(** * Read-through cache layer of the portfolio backend

    A shallow embedding of [backend/middleware/cache.js] (key derivation,
    the Express middleware, prefix invalidation), of the connection handle in
    [backend/utils/redis.js] and its life cycle, of the start-up code and the
    CORS origins of [backend/server.js], of the write routes in
    [backend/routes] that trigger invalidation, and of the read routes that
    look up one document or group the skills.

    JavaScript values are an inductive type, strings are Rocq strings (one
    character per code unit, 8-bit), the Redis server is a finite map from
    keys to a value and an absolute expiry time, and effectful code lives in
    a small state-and-exception monad over an explicit world. *)

From Stdlib Require Import Ascii String ZArith Lia.
From stdpp Require Import gmap strings list sorting pretty.

Open Scope string_scope.
Set Warnings "-register-all".

(** ** JavaScript values and errors *)

(** [JNum] stands for an integral Number in the range where JavaScript prints
    plain decimal digits; [JBigInt] is a BigInt, the one value of this type
    that [JSON.stringify] refuses.  An object lists its own enumerable
    properties in enumeration order. *)
Inductive jsval :=
| JUndefined
| JNull
| JBool (b : bool)
| JNum (n : Z)
| JBigInt (n : Z)
| JStr (s : string)
| JArr (items : list jsval)
| JObj (props : list (string * jsval)).

Inductive error :=
| TypeError (message : string)
| SyntaxError (message : string)
| ValidationError (messages : list string)
| MongoServerError (code : Z)
| RedisError (message : string)
| OtherError (name message : string).

(** The outcome of evaluating a piece of JavaScript: a value, or a thrown
    exception (for a promise: fulfilled or rejected). *)
Inductive completion (A : Type) :=
| Normal (a : A)
| Throw (e : error).
Arguments Normal {A} a.
Arguments Throw {A} e.

Definition dquote : ascii := "034"%char.

(** [ToString], as a template literal applies it.  An array prints its
    elements joined by commas, with [undefined] and [null] printed empty;
    a plain object prints as [[object Object]]. *)
Fixpoint ToString (v : jsval) : string :=
  match v with
  | JUndefined => "undefined"
  | JNull => "null"
  | JBool true => "true"
  | JBool false => "false"
  | JNum n => pretty n
  | JBigInt n => pretty n
  | JStr s => s
  | JArr items =>
      String.concat ","
        (map (fun x => match x with
                       | JUndefined | JNull => ""
                       | _ => ToString x
                       end) items)
  | JObj _ => "[object Object]"
  end.

(** [ToBoolean]: the truthiness test of [if], [||] and [&&]. *)
Definition ToBoolean (v : jsval) : bool :=
  match v with
  | JUndefined | JNull => false
  | JBool b => b
  | JNum n | JBigInt n => negb (n =? 0)%Z
  | JStr s => negb (s =? "")
  | JArr _ | JObj _ => true
  end.

Fixpoint get_own (props : list (string * jsval)) (key : string) : jsval :=
  match props with
  | [] => JUndefined
  | (k, v) :: rest => if k =? key then v else get_own rest key
  end.

(** [v.key] for the property names this program reads ([success], [title]):
    reading a property of [undefined] or [null] throws, a primitive or an
    array has no such property. *)
Definition get_property (v : jsval) (key : string) : completion jsval :=
  match v with
  | JUndefined => Throw (TypeError "Cannot read properties of undefined")
  | JNull => Throw (TypeError "Cannot read properties of null")
  | JObj props => Normal (get_own props key)
  | _ => Normal JUndefined
  end.

(** [obj.key = v], and the effect of [{...obj, key: v}] on the copy: an
    existing property keeps its place, a new one goes last. *)
Fixpoint set_own (props : list (string * jsval)) (key : string) (v : jsval)
  : list (string * jsval) :=
  match props with
  | [] => [(key, v)]
  | (k, x) :: rest =>
      if k =? key then (k, v) :: rest else (k, x) :: set_own rest key v
  end.

Definition Object_keys (props : list (string * jsval)) : list string :=
  map fst props.

(** [a !== b] against a boolean literal. *)
Definition strict_neq_bool (v : jsval) (b : bool) : bool :=
  match v with
  | JBool b' => negb (Bool.eqb b' b)
  | _ => true
  end.

(** ** JSON.stringify *)

Definition hex_digit (n : nat) : ascii :=
  match String.get n "0123456789abcdef" with
  | Some c => c
  | None => "0"%char
  end.

Definition json_escape (c : ascii) : string :=
  let n := nat_of_ascii c in
  if (n =? 8)%nat then "\b"
  else if (n =? 9)%nat then "\t"
  else if (n =? 10)%nat then "\n"
  else if (n =? 12)%nat then "\f"
  else if (n =? 13)%nat then "\r"
  else if (n =? 34)%nat then String "\"%char (String dquote "")
  else if (n =? 92)%nat then "\\"
  else if (n <? 32)%nat then
    "\u00" ++ String (hex_digit (n / 16)) (String (hex_digit (n mod 16)) "")
  else String c "".

Fixpoint json_escape_all (s : string) : string :=
  match s with
  | EmptyString => ""
  | String c rest => json_escape c ++ json_escape_all rest
  end.

Definition QuoteJSONString (s : string) : string :=
  String dquote (json_escape_all s ++ String dquote "").

(** [SerializeJSONProperty] of ECMAScript for a value with no [toJSON] and no
    replacer.  [Normal None] is the result [undefined]; inside an array it
    prints as [null], inside an object the property is left out. *)
Fixpoint SerializeJSONProperty (v : jsval) : completion (option string) :=
  match v with
  | JUndefined => Normal None
  | JNull => Normal (Some "null")
  | JBool true => Normal (Some "true")
  | JBool false => Normal (Some "false")
  | JNum n => Normal (Some (pretty n))
  | JBigInt _ => Throw (TypeError "Do not know how to serialize a BigInt")
  | JStr s => Normal (Some (QuoteJSONString s))
  | JArr items =>
      let fix elements (l : list jsval) : completion (list string) :=
        match l with
        | [] => Normal []
        | x :: l' =>
            match SerializeJSONProperty x with
            | Throw e => Throw e
            | Normal o =>
                match elements l' with
                | Throw e => Throw e
                | Normal r => Normal (default "null" o :: r)
                end
            end
        end in
      match elements items with
      | Throw e => Throw e
      | Normal parts => Normal (Some ("[" ++ String.concat "," parts ++ "]"))
      end
  | JObj props =>
      let fix members (l : list (string * jsval)) : completion (list string) :=
        match l with
        | [] => Normal []
        | (k, x) :: l' =>
            match SerializeJSONProperty x with
            | Throw e => Throw e
            | Normal o =>
                match members l' with
                | Throw e => Throw e
                | Normal r =>
                    Normal (match o with
                            | Some str => (QuoteJSONString k ++ ":" ++ str) :: r
                            | None => r
                            end)
                end
            end
        end in
      match members props with
      | Throw e => Throw e
      | Normal parts => Normal (Some ("{" ++ String.concat "," parts ++ "}"))
      end
  end.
━━━━━━━━
How to complete this task
All entries are to be reproduced verbatim, with none omitted.

Solved exercise
(** * Read-through cache layer of the portfolio backend

    A shallow embedding of [backend/middleware/cache.js] (key derivation,
    the Express middleware, prefix invalidation), of the connection handle in
    [backend/utils/redis.js] and its life cycle, of the start-up code and the
    CORS origins of [backend/server.js], of the write routes in
    [backend/routes] that trigger invalidation, and of the read routes that
    look up one document or group the skills.

    JavaScript values are an inductive type, strings are Rocq strings (one
    character per code unit, 8-bit), the Redis server is a finite map from
    keys to a value and an absolute expiry time, and effectful code lives in
    a small state-and-exception monad over an explicit world. *)

From Stdlib Require Import Ascii String ZArith Lia.
From stdpp Require Import gmap strings list sorting pretty.

Open Scope string_scope.
Set Warnings "-register-all".

(** ** JavaScript values and errors *)

(** [JNum] stands for an integral Number in the range where JavaScript prints
    plain decimal digits; [JBigInt] is a BigInt, the one value of this type
    that [JSON.stringify] refuses.  An object lists its own enumerable
    properties in enumeration order. *)
Inductive jsval :=
| JUndefined
| JNull
| JBool (b : bool)
| JNum (n : Z)
| JBigInt (n : Z)
| JStr (s : string)
| JArr (items : list jsval)
| JObj (props : list (string * jsval)).

Inductive error :=
| TypeError (message : string)
| SyntaxError (message : string)
| ValidationError (messages : list string)
| MongoServerError (code : Z)
| RedisError (message : string)
| OtherError (name message : string).

(** The outcome of evaluating a piece of JavaScript: a value, or a thrown
    exception (for a promise: fulfilled or rejected). *)
Inductive completion (A : Type) :=
| Normal (a : A)
| Throw (e : error).
Arguments Normal {A} a.
Arguments Throw {A} e.

Definition dquote : ascii := "034"%char.

(** [ToString], as a template literal applies it.  An array prints its
    elements joined by commas, with [undefined] and [null] printed empty;
    a plain object prints as [[object Object]]. *)
Fixpoint ToString (v : jsval) : string :=
  match v with
  | JUndefined => "undefined"
  | JNull => "null"
  | JBool true => "true"
  | JBool false => "false"
  | JNum n => pretty n
  | JBigInt n => pretty n
  | JStr s => s
  | JArr items =>
      String.concat ","
        (map (fun x => match x with
                       | JUndefined | JNull => ""
                       | _ => ToString x
                       end) items)
  | JObj _ => "[object Object]"
  end.

(** [ToBoolean]: the truthiness test of [if], [||] and [&&]. *)
Definition ToBoolean (v : jsval) : bool :=
  match v with
  | JUndefined | JNull => false
  | JBool b => b
  | JNum n | JBigInt n => negb (n =? 0)%Z
  | JStr s => negb (s =? "")
  | JArr _ | JObj _ => true
  end.

Fixpoint get_own (props : list (string * jsval)) (key : string) : jsval :=
  match props with
  | [] => JUndefined
  | (k, v) :: rest => if k =? key then v else get_own rest key
  end.

(** [v.key] for the property names this program reads ([success], [title]):
    reading a property of [undefined] or [null] throws, a primitive or an
    array has no such property. *)
Definition get_property (v : jsval) (key : string) : completion jsval :=
  match v with
  | JUndefined => Throw (TypeError "Cannot read properties of undefined")
  | JNull => Throw (TypeError "Cannot read properties of null")
  | JObj props => Normal (get_own props key)
  | _ => Normal JUndefined
  end.

(** [obj.key = v], and the effect of [{...obj, key: v}] on the copy: an
    existing property keeps its place, a new one goes last. *)
Fixpoint set_own (props : list (string * jsval)) (key : string) (v : jsval)
  : list (string * jsval) :=
  match props with
  | [] => [(key, v)]
  | (k, x) :: rest =>
      if k =? key then (k, v) :: rest else (k, x) :: set_own rest key v
  end.

Definition Object_keys (props : list (string * jsval)) : list string :=
  map fst props.

(** [a !== b] against a boolean literal. *)
Definition strict_neq_bool (v : jsval) (b : bool) : bool :=
  match v with
  | JBool b' => negb (Bool.eqb b' b)
  | _ => true
  end.

(** ** JSON.stringify *)

Definition hex_digit (n : nat) : ascii :=
  match String.get n "0123456789abcdef" with
  | Some c => c
  | None => "0"%char
  end.

Definition json_escape (c : ascii) : string :=
  let n := nat_of_ascii c in
  if (n =? 8)%nat then "\b"
  else if (n =? 9)%nat then "\t"
  else if (n =? 10)%nat then "\n"
  else if (n =? 12)%nat then "\f"
  else if (n =? 13)%nat then "\r"
  else if (n =? 34)%nat then String "\"%char (String dquote "")
  else if (n =? 92)%nat then "\\"
  else if (n <? 32)%nat then
    "\u00" ++ String (hex_digit (n / 16)) (String (hex_digit (n mod 16)) "")
  else String c "".

Fixpoint json_escape_all (s : string) : string :=
  match s with
  | EmptyString => ""
  | String c rest => json_escape c ++ json_escape_all rest
  end.

Definition QuoteJSONString (s : string) : string :=
  String dquote (json_escape_all s ++ String dquote "").

(** [SerializeJSONProperty] of ECMAScript for a value with no [toJSON] and no
    replacer.  [Normal None] is the result [undefined]; inside an array it
    prints as [null], inside an object the property is left out. *)
Fixpoint SerializeJSONProperty (v : jsval) : completion (option string) :=
  match v with
  | JUndefined => Normal None
  | JNull => Normal (Some "null")
  | JBool true => Normal (Some "true")
  | JBool false => Normal (Some "false")
  | JNum n => Normal (Some (pretty n))
  | JBigInt _ => Throw (TypeError "Do not know how to serialize a BigInt")
  | JStr s => Normal (Some (QuoteJSONString s))
  | JArr items =>
      let fix elements (l : list jsval) : completion (list string) :=
        match l with
        | [] => Normal []
        | x :: l' =>
            match SerializeJSONProperty x with
            | Throw e => Throw e
            | Normal o =>
                match elements l' with
                | Throw e => Throw e
                | Normal r => Normal (default "null" o :: r)
                end
            end
        end in
      match elements items with
      | Throw e => Throw e
      | Normal parts => Normal (Some ("[" ++ String.concat "," parts ++ "]"))
      end
  | JObj props =>
      let fix members (l : list (string * jsval)) : completion (list string) :=
        match l with
        | [] => Normal []
        | (k, x) :: l' =>
            match SerializeJSONProperty x with
            | Throw e => Throw e
            | Normal o =>
                match members l' with
                | Throw e => Throw e
                | Normal r =>
                    Normal (match o with
                            | Some str => (QuoteJSONString k ++ ":" ++ str) :: r
                            | None => r
                            end)
                end
            end
        end in
      match members props with
      | Throw e => Throw e
      | Normal parts => Normal (Some ("{" ++ String.concat "," parts ++ "}"))
      end
  end.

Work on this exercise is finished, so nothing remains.